Breathlessly even-handed, the film succeeds precisely in not asking for the viewer's sympathy or in ridiculing these people who reveal themselves with charm and naivete before a camera that deftly but respectfully probes inner lives all of a certain desperation.

Both light-hearted and serious, this is a stylish and insightful glimpse into those otherwise anonymous souls treading the streets of cities and small towns: Edvard Munch set to music, with Freud conducting. Mozart will never sound the same.

© 2006 JH Stape


THE WAR SYMPHONIES: SHOSTAKOVICH AGAINST STALIN (1997)

Dates and Venues Monday, 9 Oct 7:00 pm Vancity Theatre and Tuesday, 10 October 2:00 pm Pacific Cinematheque

A Film by Larry Weinstein

This masterful and award-winning documentary offers a sensitive tribute to Shostakovich's genius whilst exploring the Stalin personality cult and the experience of ideological control in Soviet Russia from the 1930s to Stalin's death in 1953. With vintage period footage, spliced in with interviews with the composer's friend and his daughter, and the comments of Valery Gergiev of the Kirov Symphony, this is a major documentary on the composer and his tortured existence under Stalinist tyranny.

Some of this is harrowing stuff: dead babies in the snow, corpses casually tipped into mass graves, summary executions with bullets to the head, and a city slowly starving to death under Hitler's attack, and the need to create art in the midst of turmoil and against dictatorship make for a heady mix that Larry Weinstein controls with authority and insight, blending black-and-white period footage seamlessly with the talking heads of elderly Russian musicologists and friends of the composer.

In the war of wills, art and Shostakovich triumph, Stalin now consigned to the dustbin of history -- at least in Russia, for Weinstein full knows that monsters and tyrants have yet to disappear from the face of the earth.
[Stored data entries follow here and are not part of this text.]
Definition host_scheduled : cb_host :=
  mkCbHost (store_schedule_callback "b" (sample_request None) (store_schedule_callback "a" (sample_request (Some "k")) []).2).2
    None None CIdle [] [] ["a"; "b"].

Lemma host_scheduled_reachable : cb_reachable host_scheduled.
Proof.
  eapply rtc_l; [apply (cb_schedule cb_start "a" (sample_request (Some "k"))); apply not_elem_of_nil|].
  apply rtc_once. match goal with |- cb_step ?h _ => refine (cb_schedule h "b" (sample_request None) _) end.
  simpl. by intros ?%list_elem_of_singleton.
Qed.

Definition sample_selector : CancelCallbackSelector := DedupeKey "reports" "k".

Definition host_cancelled : cb_host :=
  cb_set host_scheduled (store_cancel_callback sample_selector 7 (ch_db host_scheduled)).2 CIdle.

(** From there a poll at time 20 claims and publishes the other callback, and the
    next poll records it as delivered. *)
Definition host_claimed_db : list cb_row := (callback_poll None 20 None (ch_db host_cancelled)).2.

Definition host_published : cb_host :=
  mkCbHost (mark_callbacks_delivered ["b"] 30 host_claimed_db) (Some ["b"]) (Some ["b"]) (CReconciled true)
    [("b", sample_outcome)] ["b"] ["a"; "b"].

Lemma host_published_steps : rtc cb_step host_cancelled host_published.
Proof.
  eapply rtc_l; [by apply (cb_reconcile _ 20)|]. eapply rtc_l; [by eapply (cb_list _ _ None 20)|].
  eapply rtc_l; [eapply (cb_claim _ _ _ 20); [reflexivity|vm_compute; reflexivity]|].
  eapply rtc_l; [eapply (cb_publish _ _ _ _ _ _ _ sample_outcome); vm_compute; reflexivity|].
  eapply rtc_l; [eapply cb_advance; vm_compute; reflexivity|].
  eapply rtc_l; [by apply cb_save|]. apply rtc_once.
  match goal with |- cb_step ?h _ => pose proof (cb_reconcile h 30 eq_refl) as Hs end.
  vm_compute in Hs |- *. exact Hs.
Qed.

Lemma callbacks_safe_witness :
  cb_reachable host_published /\ (cr_id <$> ch_db host_published) = ["a"; "b"] /\
  (cr_status <$> ch_db host_published) = [CbCancelled; CbDelivered] /\ NoDup (cr_id <$> ch_db host_published).
Proof.
  assert (Hr : cb_reachable host_published).
  { unfold cb_reachable. transitivity host_scheduled; [apply host_scheduled_reachable|]. eapply rtc_l; [apply (cb_cancel _ sample_selector 7)|].
    exact host_published_steps. }
  split; [exact Hr|]. split; [vm_compute; reflexivity|]. split; [vm_compute; reflexivity|].
  apply (callbacks_safe _ Hr).
Defined.

Lemma cancel_is_final_witness :
  ~ ("a" ∈ ch_emissions host_published) /\ forall o, ~ (("a", o) ∈ ch_log host_published).
Proof.
  apply (cancel_is_final host_scheduled sample_selector 7
           (parse_callback_row (mkCbRow (request_callback "a" (sample_request (Some "k"))) CbPending None None None))).
  - apply host_scheduled_reachable.
  - vm_compute. reflexivity.
  - exact host_published_steps.
Defined.

Definition sample_ctx : ToolSessionContext := mkSessionCtx "c" (Some "t") "agent".

Lemma huge_delay_fires_now_witness :
  exists r, r ∈ (schedule_callback "a" 1000 ("c2", "t2") sample_ctx (mkScheduleInput (2 ^ 63) "reports" JNull None None) []).2 /\
    cr_id r = "a" /\ cb_scheduled_for (cr_callback r) < 0 /\ forall later, 0 <= later < 2 ^ 63 -> due later r = true.
Proof.
  eapply (huge_delay_fires_now "a" 1000 ("c2", "t2") sample_ctx (mkScheduleInput (2 ^ 63) "reports" JNull None None) []).
  - lia.
  - vm_compute. discriminate.
  - vm_compute. reflexivity.
Defined.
The necessity to create despite them and against them drives this artfully made, powerful documentary about the triumph of genius.
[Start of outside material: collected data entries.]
Lemma in_flight_process e m c :
  (forall sl, 0 <= get sl (in_flight m (event_context e))) ->
  in_flight (process_counts e m) c
  = if decide (event_context e = c) then count_event e (in_flight m c) else in_flight m c.
Proof.
  intros Hn. unfold process_counts. fold (in_flight m (event_context e)).
  destruct (counts_any _) eqn:Hany; destruct (decide _) as [<-|Hne]; unfold in_flight at 1.
  - by rewrite lookup_insert_eq.
  - by rewrite lookup_insert_ne by done.
  - rewrite lookup_delete_eq. symmetry. apply counts_any_false; [done|].
    intros sl. by apply count_event_nonneg.
  - by rewrite lookup_delete_ne by done.
Qed.

Record bus_inv (s : state) : Prop := {
  b_counts : forall c sl, get sl (in_flight (counts s) c) = tally c sl (open s ++ lost s);
  b_started : Z.of_nat (length (open s ++ lost s)) <= started s;
  b_entries : map_Forall (fun _ e => counts_any e = true) (counts s)
}.

Lemma process_entries e m :
  map_Forall (fun _ e => counts_any e = true) m ->
  map_Forall (fun _ e => counts_any e = true) (process_counts e m).
Proof.
  intros H. unfold process_counts. destruct (counts_any _) eqn:E.
  - by apply map_Forall_insert_2.
  - by apply map_Forall_delete.
Qed.

Lemma is_of_split c sl t : is_of c sl t = bool_decide (tok_context t = c) && bool_decide (slot_of t = sl).
Proof. done. Qed.

(** A start adds its token to the tally, wherever the token ends up. *)
Lemma start_counts t s c sl :
  bus_inv s -> started s + 1 <= u32_max ->
  get sl (in_flight (process_counts (started_event t) (counts s)) c)
  = (if is_of c sl t then 1 else 0) + tally c sl (open s ++ lost s).
Proof.
  intros Hinv Hmax. rewrite in_flight_process, started_context.
  2: { intros. rewrite (b_counts _ Hinv). apply tally_nonneg. }
  pose proof (tally_le_length c sl (open s ++ lost s)). pose proof (b_started _ Hinv).
  pose proof (tally_nonneg c sl (open s ++ lost s)).
  rewrite is_of_split. destruct (decide (tok_context t = c)) as [Hc|Hc].
  - rewrite get_started, (b_counts _ Hinv), (bool_decide_eq_true_2 _ Hc). simpl.
    unfold inc, sat_add. case_bool_decide; lia.
  - rewrite (b_counts _ Hinv), (bool_decide_eq_false_2 _ Hc). done.
Qed.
Enriched by well-chosen extracts from Shostakovich's war symphonies, luminously directed by Gergiev, this film is devastating critique of fascism and an ode to the unbreakable creative spirit of a people and a man whose fate it was to symbolize them.

© 2006 JH Stape


THE BLOSSOMING OF MAXIMO OLIVEROS (2005)

Dates and Venues Tuesday, 3 October 7:00 pm Pacific Cinematheque; Thursday, 5 October 12:30 pm Empire Granville 7 Theatre 2; Sunday, October 8th 11:00 am

A Film by Aureaus Solito

The opening of this film -- an orchid amidst floating garbage to the ironic background music of a song about loving Manila -- is about as clear as this gritty look at life in the slums, physical and moral, gets. One is reminded of the great line from Stephen Crane's Maggie, Girl of the Streets: "She blossomed in a mud puddle." The orchid here is Maximo, a preternaturally pretty 12-year-old for whom the word "androgynous" was coined. Maximo falls for a hunky late 20s cop, fresh from the countryside and not very savvy about life in Manila's mean alleys.

Maximo wears his heart on his sleeve, and virgin falls in love with virgin, but this is a one-sided love affair with Maximo looking for tenderness in life's brutal, most squalid circumstances: mom's dead; dad is a petty thief; and brother is a murderer; and it's dog eat dog out there. This is "Leave it to Beaver" Filipino style.
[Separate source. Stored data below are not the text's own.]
(* ===== verification/Sse.v ===== *)
(** * Server-sent events between cluster nodes

    [baml-rt-core/src/a2a_sse.rs]: the incremental decoder and the full-body
    parser; [baml-rt-router/src/forward.rs]: what [forward_request] and
    [forward_stream_request] make of a response body; and the frames
    [baml-rt-api/src/handlers.rs] writes ([post_a2a]).  Bodies are byte
    strings; [serde_json] is a parameter of the definitions that call it. *)

From stdpp Require Import base list strings.
From Stdlib Require Import ZArith Lia Ascii.
From S2P Require Import Prelude RustStr Json Router.

Open Scope nat_scope.
Open Scope list_scope.

Inductive A2aSseParseError := MissingDataLines | Utf8 | Json.

(** ** Framing *)

(** The loop of [find_event_delimiter] from index [i], over the bytes left. *)
Fixpoint find_from (i : nat) (s : string) : option (nat * nat) :=
  match s with
  | String a ((String b r) as s1) =>
      if bool_decide (a = nl) && bool_decide (b = nl) then Some (i, 2)
      else if bool_decide (a = cr) && bool_decide (b = nl) &&
              match r with
              | String c (String d _) => bool_decide (c = cr) && bool_decide (d = nl)
              | _ => false
              end then Some (i, 4)
      else find_from (S i) s1
  | _ => None
  end.

Definition find_event_delimiter (buf : string) : option (nat * nat) := find_from 0 buf.

(** [s.replace("\r\n", "\n")] *)
Fixpoint replace_crlf (s : string) : string :=
  match s with
  | String a ((String b r) as s1) =>
      if bool_decide (a = cr) && bool_decide (b = nl) then String nl (replace_crlf r) else String a (replace_crlf s1)
  | _ => s
  end.

Definition data_line (line : string) : option string :=
  match strip_prefix "data:" (trim_end_matches cr line) with
  | Some rest => Some (trim_start rest)
  | None => None
  end.

Definition parse_sse_event_payload (raw_event : string) : option string :=
  let raw_event := trim (replace_crlf raw_event) in
  if is_empty_str raw_event then None
  else match omap data_line (str_lines raw_event) with
       | [] => None
       | data_lines => Some (join nl_str data_lines)
       end.

Section Decoder.
(** [serde_json::from_str] and [serde_json::to_string] *)
Context (from_str : string -> option json).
The opening is all over the place, and though things mercifully get a lot tighter with a plot beginning to develop about twenty minutes through, there's still a lot of what the Japanese call "the floating world" here. Power is at the point of a pistol; love does not conquer all; and the extra-judicial shooting of Maximo's rat-like dad has no emotional impact -- seemingly even on the sensitive boy who is being raised for drag-queen stardom and eventual prostitution by his loving family.

In the end, but for no apparent reason, Maximo enters the mainstream, heading off to school in his school uniform and identity badge, while Perez, the hunky cop, has now gone corrupt and now on the lamb as Maximo whom he loves literally walks by him. There's a take here on the world of slum life, but the film isn't quite sure what its angle is, and is at times as gooey as sticky rice. Overall, a B- though there is some effective acting, particularly from the boy who plays Maximo.